# Goat Milk Soap makes me itch....



## tcwells23

I bought some soap online and I loved it! I decided to try to make my own and made several batches. My soap made me itch. My eyes became red and puffy and itched. My torso and arms also itched and broke out in a fine rash. I thought I must be doing something wrong. I gave some to family and friends and no one else seemed to have a problem. I went to a craft show and bought some from a vendor. Their soap also makes me itch. I'm so disappointed because I love the way it feels and smells. The very first soap I got online did not make me itch at all. I'm guessing I'm having a reaction to the fragrance that is added. I have a very fair complextion and sensitive skin. Does anyone else have any ideas? I really want to make my own soap and be able to use it.


----------



## NubianSoaps.com

List your recipe, and the ingredients of the soap that made you itch. Not all soap is created equally, especially some recipes.

Do you have a good scale? Vicki


----------



## H Diamond Farms

What is in your recipe that wasn't in the one you bought online? That's where I would start trying to figure out what is causing the reaction.


----------



## tcwells23

I can't find the exact recipe that I used on my first batches. My doe died in November and I had only made a few batches at that time. Now I have another doe that we are just starting to milk. I made small batches but the recipe would have been similar to this....
Olive Oil 14.4 oz
Cocunut Oil 8 oz
Great Value Lard 8 oz
Castor Oil 1.6 oz
Goat Milk 12.16 oz
Lye 4.5 oz
and I put about a 1/4 oz of fragrance oil (made different batches with different FO but they all made me itch.)
I used soapcalc.net for weights/measurements.

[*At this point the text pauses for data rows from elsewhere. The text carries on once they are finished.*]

(* ===== verification/Alloc.v ===== *)
(** * Sector allocation for file extents

    The writer side of [src/fffs_alloc.c]: reservations of consecutive
    sectors, the scan for a free window, and the order in which
    [fffs_alloc_next_sector] falls back to garbage collection, to the
    compaction reserve and to relaxed compaction. *)

From S2P Require Export Gc.

(** [file->reserve_first] and [file->reserve_count] *)
Definition set_reserve (first count : Z) (f : fffs_file) : fffs_file :=
  set_f_reserve_first first (set_f_reserve_count count f).

(** The offset of the first record of an erased sector. *)
Definition erased_record_off (g : fs_geometry) : Z :=
  u16 (sector_size g - FFFS_SECTOR_FOOTER_SIZE - FFFS_MD_FILE_RECORD_SIZE).

Section Alloc.
Context `{Backend} `{!IndexCache} `{Fuel}.

Definition fffs_alloc_release_reservation (file : Z) : M unit :=
  f <- get_file file ;;
  if negb (f_fs f) || (f_reserve_count f =? 0) then ret tt
  else
    mark_range_unknown_loop (Z.to_nat (f_reserve_count f)) (f_reserve_first f)
      0 ;;
    mod_file file (set_reserve 0 0).

Definition sector_can_be_reserved (file sector : Z) : M bool :=
  fs <- get_fs ;;
  if negb (valid_data_sector (fs_geo fs) sector) then ret false
  else if fffs_alloc_map_maybe_used fs sector then ret false
  else
    held <- is_open_for_writing sector ;;
    if held then ret false
    else other <- reserved_by_other file sector ;; ret (negb other).

(** The walk of [halve_reservations] over the handles still to visit; the
    result is [releasedAny]. *)
Fixpoint halve_loop (ids : list Z) (released_any : bool) : M bool :=
  match ids with
  | [] => ret released_any
  | id :: rest =>
      f <- get_file id ;;
      if f_closed f || negb (has_flag (f_flags f) FFFS_O_WRONLY) ||
         (f_reserve_count f =? 0)
      then halve_loop rest released_any
      else
        let keep_count := Z.shiftr (f_reserve_count f) 1 in
        let release_first := u16 (f_reserve_first f + keep_count) in
        let release_count := u16 (f_reserve_count f - keep_count) in
        mark_range_unknown_loop (Z.to_nat release_count) release_first 0 ;;
        mod_file id (set_reserve
          (if keep_count =? 0 then 0 else f_reserve_first f) keep_count) ;;
        halve_loop rest true
  end.

Definition halve_reservations : M bool :=
  fs <- get_fs ;;
  files <- get_files ;;
  halve_loop (open_list fs files) false.

(** The loop of [reserve_after]: every round adds a sector to the
    reservation, which holds at most [FFFS_ALLOC_RESERVE_SECTORS]. *)
Fixpoint reserve_after_loop (n : nat) (file next : Z) : M unit :=
  match n with
  | O => ret tt
  | S n' =>
      f <- get_file file ;;
      g <- get_geo ;;
      if negb ((f_reserve_count f <? FFFS_ALLOC_RESERVE_SECTORS) &&
               (next <? sector_count g))
      then ret tt
      else
        can <- sector_can_be_reserved file next ;;
        if negb can then ret tt
        else
          mod_file file (set_reserve
            (if f_reserve_count f =? 0 then next else f_reserve_first f)
            (f_reserve_count f + 1)) ;;
          fffs_alloc_map_mark_used next ;;
          reserve_after_loop n' file (u16 (next + 1))
  end.

Definition reserve_after (file sector : Z) : M unit :=
  f <- get_file file ;;
  let next := if negb (f_reserve_count f =? 0)
              then u16 (f_reserve_first f + f_reserve_count f)
              else u16 (sector + 1) in
  reserve_after_loop (Z.to_nat FFFS_ALLOC_RESERVE_SECTORS) file next.

Definition use_alloc_window (file sector data_off record_off : Z)
    (needs_footer : bool) : M unit :=
  mod_file file (fun f =>
    let f := set_f_data_offset data_off f in
    let f := set_f_current_write_offset data_off f in
    let f := set_f_current_metadata_offset record_off f in
    set_f_current_needs_footer needs_footer f) ;;
  when needs_footer (reserve_after file sector).

(** [use_alloc_window] of a blank sector. *)
Definition use_erased_sector (file sector : Z) : M unit :=
  g <- get_geo ;;
  use_alloc_window file sector 0 (erased_record_off g) true.

(** The sector allocated, or the sector to skip when [have_skip]: [inl]
    stands for the status [FFFS_ERR_NO_SPACE]. *)
Definition try_reserved_sector (file : Z) : M (option Z + Z) :=
  f <- get_file file ;;
  if f_reserve_count f =? 0 then ret (inl None)
  else
    let candidate := f_reserve_first f in
    held <- is_open_for_writing candidate ;;
    other <- reserved_by_other file candidate ;;
    if held || other then
      fffs_alloc_release_reservation file ;;
      ret (inl (Some candidate))
    else
      g <- get_geo ;;
      r <- try_ (fffs_flash_span_is_erased (candidate * sector_size g)
                   (sector_size g)) ;;
      match r with
      | inr _ =>
          fffs_alloc_map_mark_unknown candidate ;;
          mod_file file (fun f =>
            let count := f_reserve_count f - 1 in
            set_reserve (if count =? 0 then 0
                         else u16 (f_reserve_first f + 1)) count f) ;;
          use_erased_sector file candidate ;;
          ret (inr candidate)
      | inl err =>
          fffs_alloc_release_reservation file ;;
          if negb (bool_decide (err = FFFS_ERR_NO_SPACE)) then fail err
          else ret (inl (Some candidate))
      end.

(** The scan of [alloc_sector_once], [n] sectors left.  [skip] is the sector
    to skip; [None] as a result stands for [FFFS_ERR_NO_SPACE]. *)
Fixpoint alloc_scan (n : nat) (file s : Z) (skip : option Z)
    (continuation : bool) : M (option Z) :=
  match n with
  | O => ret None
  | S n' =>
      fs <- get_fs ;;
      let g := fs_geo fs in
      let next := alloc_scan n' file (fffs_next_data_sector g s) skip
                    continuation in
      held <- is_open_for_writing (u16 s) ;;
      other <- reserved_by_other file (u16 s) ;;
      if bool_decide (skip = Some s) then next
      else if held || other then next
      else if fffs_alloc_compaction_reserved (fs_alloc fs) (u16 s) then next
      else if fffs_alloc_map_maybe_used fs (u16 s) then next
      else
        f <- get_file file ;;
        r <- try_ (fffs_find_sector_free_window (u16 s)
                     FFFS_ALLOC_MIN_USABLE_FREE (f_slot f) true) ;;
        match r with
        | inl FFFS_ERR_NO_SPACE => next
        | inl err => fail err
        | inr win =>
            if continuation && negb (fw_needs_footer win) then next
            else if negb continuation &&
                    (compaction_reserve_count (fs_alloc fs) <?
                       FFFS_COMPACTION_RESERVE_SECTORS) then
              mod_alloc (fun a =>
                set_compaction_reserve_count (compaction_reserve_count a + 1)
                  (set_compaction_reserve_sectors
                     (<[Z.to_nat (compaction_reserve_count a) := u16 s]>
                        (compaction_reserve_sectors a)) a)) ;;
              fffs_alloc_map_mark_used (u16 s) ;;
              next
            else
              use_alloc_window file (u16 s) (fw_data_off win)
                (fw_record_off win) (fw_needs_footer win) ;;
              when (FFFS_ALLOC_TARGET_DENSITY <=? fw_md_records win)
                (mod_alloc (set_alloc_cursor (fffs_next_data_sector g s))) ;;
              ret (Some (u16 s))
        end
  end.

Definition alloc_sector_once (file : Z) (skip : option Z)
  : M (option Z) :=
  f <- get_file file ;;
  fs <- get_fs ;;
  let g := fs_geo fs in
  let continuation := negb (f_current f =? 0) in
  if sector_count g <=? index_sectors g then ret None
  else
    let s := alloc_cursor (fs_alloc fs) in
    let s := if (s <? index_sectors g) || (sector_count g <=? s)
             then index_sectors g else s in
    alloc_scan (Z.to_nat (sector_count g - index_sectors g)) file s skip
      continuation.

Definition allocate_erased_gc_sector (file : Z) : M Z :=
  erased_sector <- fffs_gc_until_erased ;;
  use_erased_sector file erased_sector ;;
  ret erased_sector.

(** [n] entries of the reserve left from index [i]. *)
Fixpoint reserve_for_alloc_loop (n : nat) (file i : Z) (continuation : bool)
  : M Z :=
  match n with
  | O => fail FFFS_ERR_NO_SPACE
  | S n' =>
      fs <- get_fs ;;
      let reserved :=
        reserve_at (compaction_reserve_sectors (fs_alloc fs)) i in
      f <- get_file file ;;
      r <- try_ (fffs_find_sector_free_window reserved
                   FFFS_ALLOC_MIN_USABLE_FREE (f_slot f) true) ;;
      match r with
      | inl FFFS_ERR_NO_SPACE =>
          reserve_for_alloc_loop n' file (i + 1) continuation
      | inl err => fail err
      | inr win =>
          if continuation && negb (fw_needs_footer win)
          then reserve_for_alloc_loop n' file (i + 1) continuation
          else
            reserve_remove reserved ;;
            fffs_alloc_map_mark_unknown reserved ;;
            use_alloc_window file reserved (fw_data_off win)
              (fw_record_off win) (fw_needs_footer win) ;;
            mod_alloc (set_alloc_cursor reserved) ;;
            ret reserved
      end
  end.

Definition try_compaction_reserve_for_alloc (file : Z) : M Z :=
  fs <- get_fs ;;
  f <- get_file file ;;
  reserve_for_alloc_loop
    (Z.to_nat (compaction_reserve_count (fs_alloc fs))) file 0
    (negb (f_current f =? 0)).

(** [if (err == FFFS_ERR_NO_SPACE) err = m()] *)
Definition or_no_space (m1 m2 : M Z) : M Z :=
  r <- try_ m1 ;;
  match r with
  | inr sector => ret sector
  | inl FFFS_ERR_NO_SPACE => m2
  | inl err => fail err
  end.

(** [alloc_sector_once], again after halving the reservations. *)
Definition alloc_sector_twice (file : Z) (skip : option Z) : M Z :=
  r <- alloc_sector_once file skip ;;
  match r with
  | Some sector => ret sector
  | None =>
      released_any <- halve_reservations ;;
      r <- (if (released_any : bool) then alloc_sector_once file skip
            else ret None) ;;
      match r with
      | Some sector => ret sector
      | None => fail FFFS_ERR_NO_SPACE
      end
  end.

Definition fffs_alloc_next_sector (file : Z) : M Z :=
  f <- get_file file ;;
  guard_err (negb (f_fs f)) FFFS_ERR_INVALID ;;
  r <- try_reserved_sector file ;;
  match r with
  | inr sector => ret sector
  | inl skip =>
      or_no_space (or_no_space (or_no_space
        (alloc_sector_twice file skip)
        (allocate_erased_gc_sector file))
        (fs <- get_fs ;;
         if negb (compaction_reserve_count (fs_alloc fs) =? 0)
         then try_compaction_reserve_for_alloc file
         else fail FFFS_ERR_NO_SPACE))
        (erased_sector <- fffs_gc_compact_until_erased true ;;
         use_erased_sector file erased_sector ;;
         ret erased_sector)
  end.
End Alloc.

The soap I bought at the craft show listed ingredients as saponified oils of olive, coconut, palm, goat's milk, purified water, colloidal oatmeal and honey.

And the one that I bought online that I loved so much listed ingredients as raw goat milk, saponified natural fats, coconut oil, olive oil, soybean oil and fragrance.


----------



## hsmomof4

Where did you get the fragrance from and what was it?


----------



## tcwells23

Well, I'm embarrased to say that I got the fragrance oils from Hobby Lobby. I bought lavender, sweet almond, and peppermint. After doing a search on here, I see that was not the right place to get them. Maybe that's the problem....i sure hope so, then it's an easy fix.


----------



## NubianSoaps.com

There you go.....Vicki


----------



## informative

I have yet to make soap with added fragrance and I've made about 20 batches so far. I don't sell them so I have tons of stored bars just for us.

Key ingredients I like to add besides the oil/fats and lyes these days includes used fine ground coffee grinds and ground flax seeds. They give the bars a nice texture for cleaning faces and such that sort of exfoliating scrub feel I like. Only downside was if the coffee is not ground finely enough little bits will flake/roll off as you wash - not a big deal just better if you fine grind the coffee (and I like my coffee medium grind). Oatmeal is good addition too for texture.

I will have to try some with fragrance but I do see the potential for reactions to added fragrance.


----------